A finely regulated quantum well structure in quasi-2D Ruddlesden–Popper perovskite solar cells with efficiency exceeding 20%

Abstract

The development of quasi-two-dimensional (2D) Ruddlesden–Popper phase perovskite solar cells (PSCs) has significantly improved the stability of the devices. However, the presence of quantum confinement effects and insulating spacer cations in 2D perovskite films will widen the bandgap and hinder carrier transport, thereby discounting the efficiency of 2D PSCs. Here, a quantum well reversely graded structure is introduced into FA-MA mixed 2D perovskite films via isopropanol washing. 2D perovskites, mainly the n = 2 phase, are concentrated at the top of the film. We find that half of the spacer cations are washed away by isopropanol, and the average n-value evolves from 5 in the precursor to about 18 in the final annealed film. As a result, the quantum confinement effect inside the film is weakened, and the external quantum efficiency response wavelength is extended to 812 nm.

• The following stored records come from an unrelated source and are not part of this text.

(** * Task Pulse: the task store, the message store, the client reducer and
    the speech-to-text proxy, embedded in Rocq.

    The development follows the TypeScript sources:
    - [Js]      : the pieces of the JavaScript string API the code relies on
                  ([trim], [slice(0, n)], truthiness of strings), and the
                  subtraction of numbers;
    - [Convex]  : the database context ([ctx.db]) as a state-and-error monad,
                  and the mutations of [convex/tasks.ts] and
                  [convex/messages.ts];
    - [Migrations] : the status migration of the backend;
    - [Todo]    : the pure client reducer of [src/domain/todo.ts];
    - [Stt]     : the request handler of the speech-to-text proxy;
    - [Storage] : the local storage adapter of the client;
    - [I18n]    : the language detection of the client.  *)

From Stdlib Require Import ZArith NArith List Ascii String Lia DecimalString.
From stdpp Require Import base option list list_numbers gmap fin_maps.

Set Default Proof Using "Type".
Local Open Scope Z_scope.

(* ===================================================================== *)
(** ** JavaScript strings and numbers *)
(* ===================================================================== *)

Module Js.

(** A JavaScript string is a sequence of UTF-16 code units. *)
Abbreviation jsstring := (list N).

(** Source literals are written as Rocq strings (UTF-8 bytes) and decoded
    to code units; characters outside the BMP become a surrogate pair. *)
Definition cont (b : N) : N := N.land b 63.

Fixpoint utf16_of_utf8 (bs : list N) : jsstring :=
  match bs with
  | [] => []
  | b0 :: rest =>
      if (b0 <? 128)%N then b0 :: utf16_of_utf8 rest
      else if (b0 <? 224)%N then
        match rest with
        | b1 :: rest' =>
            (N.shiftl (N.land b0 31) 6 + cont b1)%N :: utf16_of_utf8 rest'
        | _ => [b0]
        end
      else if (b0 <? 240)%N then
        match rest with
        | b1 :: b2 :: rest' =>
            (N.shiftl (N.land b0 15) 12 + N.shiftl (cont b1) 6 + cont b2)%N
              :: utf16_of_utf8 rest'
        | _ => [b0]
        end
      else
        match rest with
        | b1 :: b2 :: b3 :: rest' =>
            let cp := (N.shiftl (N.land b0 7) 18 + N.shiftl (cont b1) 12
                       + N.shiftl (cont b2) 6 + cont b3)%N in
            let v := (cp - 65536)%N in
            (55296 + N.shiftr v 10)%N :: (56320 + N.land v 1023)%N
              :: utf16_of_utf8 rest'
        | _ => [b0]
        end
  end.

Definition lit (s : string) : jsstring :=
  utf16_of_utf8 (map N_of_ascii (list_ascii_of_string s)).

(** [WhiteSpace] and [LineTerminator] code units, the characters removed by
    [String.prototype.trim]. *)
Definition is_space (c : N) : bool :=
  ((9 <=? c) && (c <=? 13) || (c =? 32) || (c =? 160) || (c =? 5760)
   || (8192 <=? c) && (c <=? 8202) || (c =? 8232) || (c =? 8233)
   || (c =? 8239) || (c =? 8287) || (c =? 12288) || (c =? 65279))%N.

Fixpoint trimStart (s : jsstring) : jsstring :=
  match s with
  | c :: s' => if is_space c then trimStart s' else s
  | [] => []
  end.

Definition trimEnd (s : jsstring) : jsstring := rev (trimStart (rev s)).

Definition trim (s : jsstring) : jsstring := trimEnd (trimStart s).

(** [s.slice(0, n)] for a non-negative [n]. *)
Definition slice0 (n : nat) (s : jsstring) : jsstring := take n s.

(** Truthiness of a string: every string but the empty one. *)
Definition truthy (s : jsstring) : bool :=
  match s with [] => false | _ => true end.

Definition eqb (s t : jsstring) : bool := bool_decide (s = t).

(** [String(n)] for an integer [n]. *)
Definition of_number (n : Z) : jsstring :=
  lit (NilZero.string_of_int (Z.to_int n)).

(** [hay.includes(needle)] *)
Fixpoint includes (needle hay : jsstring) : bool :=
  bool_decide (needle `prefix_of` hay)
  || match hay with
     | [] => false
     | _ :: hay' => includes needle hay'
     end.

(** *** Numbers

    A JavaScript number is a double.  The numbers of this development are
    the finite doubles with an integer value, kept as that value in [Z]: an
    order, an index, a time in milliseconds.  Every integer up to 2^53 in
    magnitude is such a number; above, only one integer in 2, then in 4, 8
    and so on is.  The model has no fraction, no infinity and no NaN. *)

(** The double nearest to an integer, a tie going to the even significand:
    above 2^53 the integer is cut to its 53 leading bits [q], and [r] is
    what was cut off. *)
Definition round_number (z : Z) : Z :=
  let a := Z.abs z in
  if a <=? 2 ^ 53 then z
  else
    let e := Z.log2 a - 52 in
    let q := a / 2 ^ e in
    let r := a mod 2 ^ e in
    let half := 2 ^ (e - 1) in
    let q' := if r <? half then q
              else if half <? r then q + 1
              else if Z.even q then q else q + 1 in
    Z.sgn z * (q' * 2 ^ e).

(** [a - b]: the exact difference, rounded to a double. *)
Definition number_sub (a b : Z) : Z := round_number (a - b).

(** [Number.isSafeInteger(z)] *)
Definition is_safe_integer (z : Z) : Prop :=
  - (2 ^ 53 - 1) ≤ z ≤ 2 ^ 53 - 1.

#[global] Instance is_safe_integer_dec z : Decision (is_safe_integer z).
Proof. unfold is_safe_integer. apply _. Defined.

(** A string that does not start with white space. *)
Definition no_lead (s : jsstring) : Prop :=
  match s with c :: _ => is_space c = false | [] => True end.

End Js.

Import Js.

(* ===================================================================== *)
(** ** The Convex backend: schema, database context, mutations *)
(* ===================================================================== *)

Module Convex.

(** *** Schema *)

Inductive TaskStatus := Backlog | InProgress | Done.

(** [LegacyTaskStatus = TaskStatus | "active" | "completed" | "in-progress"] *)
Inductive LegacyTaskStatus :=
  | Canon (s : TaskStatus)
  | Active
  | Completed
  | InDashProgress.

#[global] Instance TaskStatus_eq_dec : EqDecision TaskStatus.
Proof. solve_decision. Defined.
#[global] Instance LegacyTaskStatus_eq_dec : EqDecision LegacyTaskStatus.
Proof. solve_decision. Defined.

(** Document ids are strings at run time ([Id<"tasks">] is a branded
    string, [toString] is the identity).  The [v.id] validator only admits
    ids the database has handed out, which are never empty. *)
Abbreviation Id := (list N).

Definition valid_id (i : Id) : Prop := i ≠ [].

Record Task := mkTask {
  title : jsstring;
  status : LegacyTaskStatus;
  description : jsstring;
  order : Z;
  createdAt : Z;
  updatedAt : Z
}.

Record Message := mkMessage {
  m_taskId : jsstring;
  m_text : jsstring;
  m_author : jsstring;
  m_createdAt : Z
}.

Inductive EventType :=
  | task_created
  | task_status_changed
  | task_description_updated
  | task_reordered
  | message_sent.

More importantly, the film shows out-of-plane orientation, an enlarged apparent grain size (688 nm), and a long carrier lifetime (936 ns). A record-high power conversion efficiency (PCE) of 20.12% is achieved. The unencapsulated device retains 98% of its initial PCE after aging at 30 ± 5% relative humidity for 2000 h, and 96% after continuous operation at the maximum power point for 360 h. The fine regulation of quantum wells can be the answer to highly efficient and highly stable PSCs.